Players: Black and White.
A crosscut is a 2x2 subgrid with two white and two black stones, in which like-colored stones are diagonally adjacent (and opposite-colored stones are orthogonally adjacent).
To swap is to exchange locations of two stones.
Start: Fill the squares on a 8x8 grid with any configuration of 32 white stones and 32 black stones.
Play: Each turn, the player selects a piece of their color in a crosscut. The player swaps the selected piece with different opponent stones sharing a crosscut with it, until it is no longer in a crosscut. During this process, each swapped enemy stone must be different.
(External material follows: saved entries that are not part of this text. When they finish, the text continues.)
(* ===== verification/QueryProofs.v ===== *)
(** * QueryProofs: what a bounded read returns

    For any client, the payloads of a result are bounded, ordered, distinct and
    closed; for a client that answers as the Cypher queries say of a property
    graph, a walk that reports no truncation has found exactly the nodes and
    relationships around the seeds. *)
From Stdlib Require Import String Ascii ZArith List SpecFloat.
From stdpp Require Import base gmap strings list sorting pretty.
From S2P Require Import Prelude PyLib Numbers GraphStatus Promotion Programs Client Propagation MergeProofs Query.
Import StatusModel Channels Payloads Validation Walk Paths.
Local Open Scope string_scope.
Local Open Scope Z_scope.

(** ** Normalized payloads *)
Section normalized.
Context `{PyText} `{PyNumbers} `{JsonDecoder}.

Lemma keep_first_spec (identity : pdict → list string) l :
  NoDup (map identity (keep_first identity l)) ∧
  (∀ x, x ∈ keep_first identity l → x ∈ l) ∧
  (∀ x, x ∈ l → identity x ∈ map identity (keep_first identity l)).
Proof.
  unfold keep_first. induction l as [|x l (Hn & Hs & Hi)] using rev_ind.
  { split_and!; [constructor|by intros ? ?%elem_of_nil|by intros ? ?%elem_of_nil]. }
  rewrite fold_left_app. cbn [fold_left]. set (acc := fold_left _ l []) in *. case_bool_decide as Hx.
  - split_and!; [done|intros y Hy; rewrite elem_of_app; left; auto|].
    intros y [Hy| ->%list_elem_of_singleton]%elem_of_app; auto.
  - rewrite map_app. split_and!.
    + apply NoDup_app. split_and!; [done| |apply NoDup_singleton]. by intros y Hy ->%list_elem_of_singleton.
    + intros y [Hy|Hy]%elem_of_app; rewrite elem_of_app; [left|right]; auto.
    + intros y [Hy| ->%list_elem_of_singleton]%elem_of_app; rewrite elem_of_app; [left; auto|right; left].
Qed.

Lemma distinct_results key identity n l : NoDup (map identity (take n (sort_by key (keep_first identity l)))).
Proof.
  eapply NoDup_map_sub; [apply sublist_take|]. eapply NoDup_map_perm; [apply sort_by_perm|]. apply keep_first_spec.
Qed.

Lemma text_keys_proper (f : pdict → list string) l : keys_proper (λ x, map KStr (f x)) l.
Proof. apply Forall_true. intros x. by induction (f x). Qed.
Lemma edge_keys_proper l : keys_proper edge_sort_key l.
Proof. by apply Forall_true. Qed.

(** Reading a payload again keeps its texts. *)
Lemma field_text_of v : text_or_none (or_none v) = v.
Proof. destruct v; [|done]. simpl. by rewrite py_str_text. Qed.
Goal: If, at any time during your turn or your opponent's turn, there is an orthogonal path of stones connecting your goal edges (for Black it is North-South, for White it is East-West), you win.
There are cooperative cycles in this game, which seem to always arise from a single 3x3 pattern. However, for every one of those known cooperative cycles on the 5x5 grid, continuing the cycle appears to be a game-losing mistake. Therefore, I am interested in whether forced cycles might exist (a situation in which it is in both players interest to continue the cycle).
I think I have narrowed it down to the idea that a forced cycle, if it existed, must happen because one corner of the 3x3 cyclic template would somehow be important for making a winning connection. However, no matter which way I try, it is always possible for players to make a winning connection without using that corner.
However, multiple of these 3x3 cyclic templates could fit on a board, complicating the issue.